A evolução da língua de lava

A lava entra no bairro de Todoque (1.300 habitantes), que acabará sendo completamente destruído, e obriga a novas desocupações em outras localidades.

O magma do vulcão chega ao mar e começa a criar um delta de lava que alcançará os 34 hectares antes de deter seu crescimento.


Uma nova boca no flanco noroeste do cone realimenta as diferentes línguas. Umas aparecem no sul, onde destroem hectares de cultivos; outras, ao norte, obrigam a mais evacuações.

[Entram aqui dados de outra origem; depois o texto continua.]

(* ===== verification/OooHead.v ===== *)
(** tsdb/ooo_head.go: the out-of-order head chunk, and the chunk encodings of
    tsdb/chunkenc/chunk.go.

    Samples are kept uncompressed in a sorted slice; ToEncodedChunks compresses
    them into chunks of one encoding each.  The chunks and appenders are reached
    through the interface [ChunkOps]; [ChunkLaws] states what an appender
    promises, and ToEncodedChunks is verified against that. *)
From stdpp Require Import sorting.
From S2P Require Import Prelude GoSort Xor.

(** ** Encodings *)

Inductive ChunkEnc :=
  EncNone | EncXOR | EncHistogram | EncFloatHistogram | EncXOR2 | EncHistogramST | EncFloatHistogramST.

#[global] Instance ChunkEnc_eq_dec : EqDecision ChunkEnc.
Proof. solve_decision. Defined.

Definition IsValidEncoding (e : ChunkEnc) : bool :=
  bool_decide (e = EncXOR) || bool_decide (e = EncHistogram) || bool_decide (e = EncFloatHistogram)
  || bool_decide (e = EncXOR2) || bool_decide (e = EncHistogramST) || bool_decide (e = EncFloatHistogramST).

Definition ChunkEncoding (v : ValueType) (useXOR2 useHistogramST : bool) : ChunkEnc :=
  match v with
  | ValFloat => if useXOR2 then EncXOR2 else EncXOR
  | ValHistogram => if useHistogramST then EncHistogramST else EncHistogram
  | ValFloatHistogram => if useHistogramST then EncFloatHistogramST else EncFloatHistogram
  | ValNone => EncNone
  end.

Definition isFloatXOREncoding (e : ChunkEnc) : bool :=
  bool_decide (e = EncXOR) || bool_decide (e = EncXOR2).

Uma nova língua rodeia a montanha de La Laguna pelo sul e se aproxima do mar. As autoridades preparam novos confinamentos, enquanto outras línguas continuam a ameaçar bairros desocupados.

“Estamos no ‘por enquanto’”, diz o presidente (governador) das Canárias, Ángel Víctor Torres. Isto significa que a fatura deixada pelo vulcão não para de crescer dia após dia. Um mês depois, a erupção já arrasou com 762 hectares,1.086 terrenos, 56,4 quilômetros de estradas, 226,8 hectares de bananais e 1.692 edifícios num valor de 201 milhões de euros (1,29 bilhão de reais), segundo o mapa elaborado pelo EL PAÍS, representando a extensão da lava a cada dia a partir de imagens de drones e satélites.

Com 708,32 quilômetros quadrados, La Palma é a quinta maior ilha do arquipélago canário. A lava consumiu apenas 1% de seu território total, mas nele cabiam não só as vidas de milhares de pessoas: daria para construir quatro vezes a Cidade Proibida de Pequim ou para alojar o Central Park nova-iorquino.

O vulcão de La Palma não constitui, obviamente, um fato isolado na história das Canárias, ilhas que surgiram pela ação de milhões de vulcões.

As ilhas se localizam sobre a placa continental africana. Há 20 milhões de anos, essa placa começou a passar sobre um ponto quente. Este ponto injetou magma e começou a criar as primeiras ilhas: Fuerteventura e Lanzarote. La Palma e El Hierro são as ilhas mais jovens, com apenas 1,8 e 1,2 milhão de anos de idade, respectivamente.

O arquipélago continua sobre este ponto, o que torna previsível que futuramente surjam novas ilhas.

Quanta vida resta ao vulcão um mês depois? Por enquanto, nada leva a crer que esteja mostrando sinais de perder força. Os níveis de emissão de dióxido de enxofre continuam elevados, assim como a atividade sísmica, que indica que a lava continua procurando seu lugar no subsolo. Os habitantes de La Palma podem contar com mais terremotos até que um dia, abruptamente, eles parem.

A ilha continua à mercê dos caprichos da natureza. “O vulcão costuma fazer o que considera oportuno”, comenta com resignação um porta-voz científico. Passados 30 dias, para desgraça dos palmeros, ele continua sem querer voltar a dormir.